"Christ almighty, I didn't think you were ever gonna get here!"
Looking into Beezer's alarmed, agonized eyes, Jack realizes that he will never tell this guy that he might be able to find Black House without Mouse's help, that thanks to his time in the Territories he has a kind of range finder in his head. No, not even if they live the rest of their lives as close friends, the kind who usually tell each other everything. The Beez has suffered like Job, and he doesn't need to find out that his friend's agony may have been in vain.
"Is he still alive, Beezer?"
"By an inch. Maybe an inch and a quarter. It's just me and Doc and Bear Girl now. Sonny and Kaiser Bill got scared, ran off like a couple of whipped dogs.
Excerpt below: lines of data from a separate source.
Lemma ingressListResponse_same ingresses :
  let infos := CLIIngress.extractInfo <$> filter (λ ing, classFiltered opts ing = false) ingresses in
  ingressListResponse opts ingresses = {| ilr_Summary := summaryResponse (calculateSummary infos); ilr_Ingresses := ingressResponse <$> infos; ilr_Config := configInfo opts |}.
Proof.
  cbv zeta. unfold ingressListResponse. cbv zeta. unfold classFiltered. rewrite (list_fmap_ext extractInfo CLIIngress.extractInfo); [done|].
  intros. apply extractInfo_same.
Qed.

(** the dashboard lists what [kubelb ingress list -A] lists: the same Ingresses with the
    same status, routes and warnings, and the same counts. *)
Theorem dashboard_lists_like_command c :
  match ListInfos opts "" c with
  | (Ret (summary, infos), c') =>
      handleListIngresses opts c = (Ret {| rsp_Code := StatusOK; rsp_Body := BodyIngresses
        {| ilr_Summary := summaryResponse summary; ilr_Ingresses := ingressResponse <$> infos; ilr_Config := configInfo opts |} |}, c')
  | (_, c') => ∃ msg, handleListIngresses opts c = (Ret {| rsp_Code := StatusInternalServerError; rsp_Body := BodyError msg |}, c')
  end.
Proof.
  unfold ListInfos, handleListIngresses, wrap, try, mbind, M_bind. change (bool_decide ("" = "")) with true. cbv iota.
  pose proof (answers_List (O:=Ingress) None ∅ c) as Ha. destruct (List Ingress None ∅ c) as [[ingresses|err| |] c']; try done.
  - unfold mret, M_ret. cbv zeta. unfold writeJSON, mret, M_ret. by rewrite ingressListResponse_same.
  - by eexists.
Qed.

(** ** What a request may change *)

Definition resourceKinds : list string := [kindGateway; kindHTTPRoute; kindGRPCRoute; kindBackendPolicy; kindSecurityPolicy; kindClientPolicy].

(** What converting some Ingresses writes *)
Definition converting (P : NamespacedName -> Prop) (k : ObjectKey) : Prop := ofGateway opts k ∨ ∃ ref, P ref ∧ ofIngress ref k.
March your boots in here, sunshine." Not that Beezer gives Jack any choice; he grabs him by the shoulder and hauls him into the little two-story on Nailhouse Row like luggage.
23
"ONE MORE !" says the guy from ESPN.
It sounds more like an order than a request, and although Henry can't see the fellow, he knows this particular homeboy never played a sport in his life, pro or otherwise. He has the lardy, slightly oily aroma of someone who has been overweight almost from the jump. Sports is perhaps his compensation, with the power to still memories of clothes bought in the Husky section at Sears and all those childhood rhymes like "Fatty-fatty, two-by-four, had to do it on the floor, couldn't get through the bathroom door."
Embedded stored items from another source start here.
(** C33: composition with the manager: a load balancer made from a list with at least one
    endpoint gets exactly one port, 8080, which leads to the endpoint port 8080 when the
    list names it, and else to one of the ports that it names; without an endpoint the
    command makes a load balancer all the same, and the manager panics on it. *)
Theorem cli_lb_served (pa : PortAllocator) (svc : Service) endpointStr endpoints ports name namespace lbType hasRoute hostname :
  parseEndpoints rangeIPs rangePorts endpointStr = Ok (endpoints, ports) →
  match CreateServicePorts pa (generateLoadBalancer name namespace endpoints ports lbType hasRoute hostname) svc with
  | None => endpointPairs endpointStr = []
  | Some out =>
      ∃ upstream p, out = [p] ∧ upstream ∈ (endpointPairs endpointStr).*2 ∧ (8080%Z ∈ (endpointPairs endpointStr).*2 → upstream = 8080%Z) ∧
        sp_Port p = 8080%Z ∧ sp_TargetPort p = FromInt (match port_lookup pa (EnvoyEndpoint namespace name 0) (EnvoyListenerKey upstream ProtocolTCP) with
                                                        | (value, true) => to_int32 value | (_, false) => upstream end)
  end.
Proof.
  unfold parseEndpoints. destruct (parseParts _ ∅ ∅) as [[ips upstreams]|] eqn:Hp; [|done]. intros [= <- <-].
  apply parseParts_pairs in Hp as [_ Hp]. fold (endpointPairs endpointStr) in Hp.
  assert (∀ x, x ∈ rangePorts upstreams ↔ x ∈ (endpointPairs endpointStr).*2) as Hin.
  { intros x. rewrite rangePorts_elements, elem_of_elements, Hp. set_solver. }
  unfold CreateServicePorts, generateLoadBalancer. cbn [lbs_Endpoints lb_Spec lbs_Ports fmap list_fmap desiredPorts].
  unfold desiredPort, upstreamPort. cbn [lbe_Ports lbp_Name lbp_Protocol lb_Meta om_Name om_Namespace objectMeta lbp_Port].
  change (_ <$> rangePorts upstreams) with (endpointPorts (rangePorts upstreams)). rewrite find_portName.
  destruct (rangePorts upstreams) as [|x l] eqn:Hl; simpl.
  { apply (fmap_nil_inv snd). destruct ((endpointPairs endpointStr).*2) as [|y]; [done|]. assert (y ∈ @nil Z) as []%elem_of_nil by (apply Hin; by left). }
  set (upstream := match (if bool_decide (8080%Z ∈ x :: l) then _ else _) with Some byName => _ | None => _ end).
  assert (upstream ∈ x :: l ∧ (8080%Z ∈ x :: l → upstream = 8080%Z)) as [Hu H8] by (unfold upstream; case_bool_decide; split; simpl; [done|done|by left|done]).
  destruct (port_lookup pa _ _) as [value found] eqn:Hv. eexists upstream, _. split; [reflexivity|]. cbn [sp_Port sp_TargetPort].
  rewrite <- !Hin, Hv. split_and!; done.
Qed.
End theorems.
His name is Penniman. "Just like Little Richard!" he told Henry when they shook hands at the radio station. "Famous rock 'n' roller from back in the fifties? Maybe you remember him."
"Vaguely," Henry said, as if he hadn't at one time owned every single Little Richard had ever put out. "I believe he was one of the Founding Fathers." Penniman laughed uproariously, and in that laugh Henry glimpsed a possible future for himself. But was it a future he wanted? People laughed at Howard Stern, too, and Howard Stern was a dork.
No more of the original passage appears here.